■ The problem ■
Your task is to copy each line of the material below that includes "Import".

■ Data records ■
##############################

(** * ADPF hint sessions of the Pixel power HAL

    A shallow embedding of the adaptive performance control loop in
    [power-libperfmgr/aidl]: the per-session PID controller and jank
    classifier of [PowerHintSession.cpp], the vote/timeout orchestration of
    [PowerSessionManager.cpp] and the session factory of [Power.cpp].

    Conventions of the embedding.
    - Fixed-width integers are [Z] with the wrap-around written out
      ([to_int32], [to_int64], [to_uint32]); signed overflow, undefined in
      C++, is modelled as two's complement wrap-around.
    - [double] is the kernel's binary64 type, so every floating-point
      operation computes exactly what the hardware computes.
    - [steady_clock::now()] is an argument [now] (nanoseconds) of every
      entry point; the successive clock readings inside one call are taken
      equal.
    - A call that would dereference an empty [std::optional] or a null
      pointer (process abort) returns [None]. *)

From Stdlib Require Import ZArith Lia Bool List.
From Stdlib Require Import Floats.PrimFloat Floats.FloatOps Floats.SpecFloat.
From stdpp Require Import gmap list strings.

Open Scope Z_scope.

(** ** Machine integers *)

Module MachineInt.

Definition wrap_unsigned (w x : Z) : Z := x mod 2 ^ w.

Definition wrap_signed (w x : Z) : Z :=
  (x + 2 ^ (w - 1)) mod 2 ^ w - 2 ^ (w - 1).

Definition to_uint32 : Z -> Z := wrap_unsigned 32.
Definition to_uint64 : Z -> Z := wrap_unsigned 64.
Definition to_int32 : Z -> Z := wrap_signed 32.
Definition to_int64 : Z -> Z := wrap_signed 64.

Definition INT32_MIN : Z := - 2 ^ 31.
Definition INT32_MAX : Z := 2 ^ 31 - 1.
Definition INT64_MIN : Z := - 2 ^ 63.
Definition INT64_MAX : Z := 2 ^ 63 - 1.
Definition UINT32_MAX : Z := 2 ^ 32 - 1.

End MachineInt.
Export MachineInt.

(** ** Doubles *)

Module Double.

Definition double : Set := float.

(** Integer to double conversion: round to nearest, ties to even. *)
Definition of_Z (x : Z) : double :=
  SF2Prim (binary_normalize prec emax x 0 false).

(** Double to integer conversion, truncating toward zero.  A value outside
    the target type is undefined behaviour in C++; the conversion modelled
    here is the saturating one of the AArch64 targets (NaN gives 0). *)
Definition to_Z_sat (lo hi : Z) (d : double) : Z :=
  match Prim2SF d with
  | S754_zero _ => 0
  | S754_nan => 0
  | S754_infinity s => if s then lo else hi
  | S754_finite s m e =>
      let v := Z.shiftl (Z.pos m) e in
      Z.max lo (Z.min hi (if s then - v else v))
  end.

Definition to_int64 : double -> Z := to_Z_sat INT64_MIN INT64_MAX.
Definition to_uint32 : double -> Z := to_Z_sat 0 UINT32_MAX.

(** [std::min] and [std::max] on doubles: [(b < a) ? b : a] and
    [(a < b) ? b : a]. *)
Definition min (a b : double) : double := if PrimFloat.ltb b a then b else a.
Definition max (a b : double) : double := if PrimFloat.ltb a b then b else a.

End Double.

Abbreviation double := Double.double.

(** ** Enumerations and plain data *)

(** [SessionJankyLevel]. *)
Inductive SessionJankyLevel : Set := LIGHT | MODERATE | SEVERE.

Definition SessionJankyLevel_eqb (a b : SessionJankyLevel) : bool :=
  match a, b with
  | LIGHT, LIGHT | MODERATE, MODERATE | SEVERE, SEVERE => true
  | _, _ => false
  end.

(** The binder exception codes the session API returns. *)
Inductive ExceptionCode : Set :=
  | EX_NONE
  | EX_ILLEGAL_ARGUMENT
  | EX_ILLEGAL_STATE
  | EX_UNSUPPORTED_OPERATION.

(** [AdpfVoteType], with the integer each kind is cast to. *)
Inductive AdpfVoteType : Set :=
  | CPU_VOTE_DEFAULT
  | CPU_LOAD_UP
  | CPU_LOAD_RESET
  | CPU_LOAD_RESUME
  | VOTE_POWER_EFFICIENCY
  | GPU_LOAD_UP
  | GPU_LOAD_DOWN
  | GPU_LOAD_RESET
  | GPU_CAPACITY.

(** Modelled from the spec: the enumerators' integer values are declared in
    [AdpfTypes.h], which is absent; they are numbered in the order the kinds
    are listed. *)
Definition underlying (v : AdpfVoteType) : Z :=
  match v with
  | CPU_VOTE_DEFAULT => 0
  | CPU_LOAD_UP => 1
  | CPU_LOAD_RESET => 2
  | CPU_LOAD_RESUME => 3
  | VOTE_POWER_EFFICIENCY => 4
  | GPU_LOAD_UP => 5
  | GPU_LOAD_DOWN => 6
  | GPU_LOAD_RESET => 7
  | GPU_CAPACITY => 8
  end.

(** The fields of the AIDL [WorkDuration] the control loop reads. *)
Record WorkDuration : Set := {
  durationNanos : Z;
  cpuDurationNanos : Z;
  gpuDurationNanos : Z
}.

##############################

■ Result ■
From Stdlib Require Import ZArith Lia Bool List.
From Stdlib Require Import Floats.PrimFloat Floats.FloatOps Floats.SpecFloat.
From stdpp Require Import gmap list strings.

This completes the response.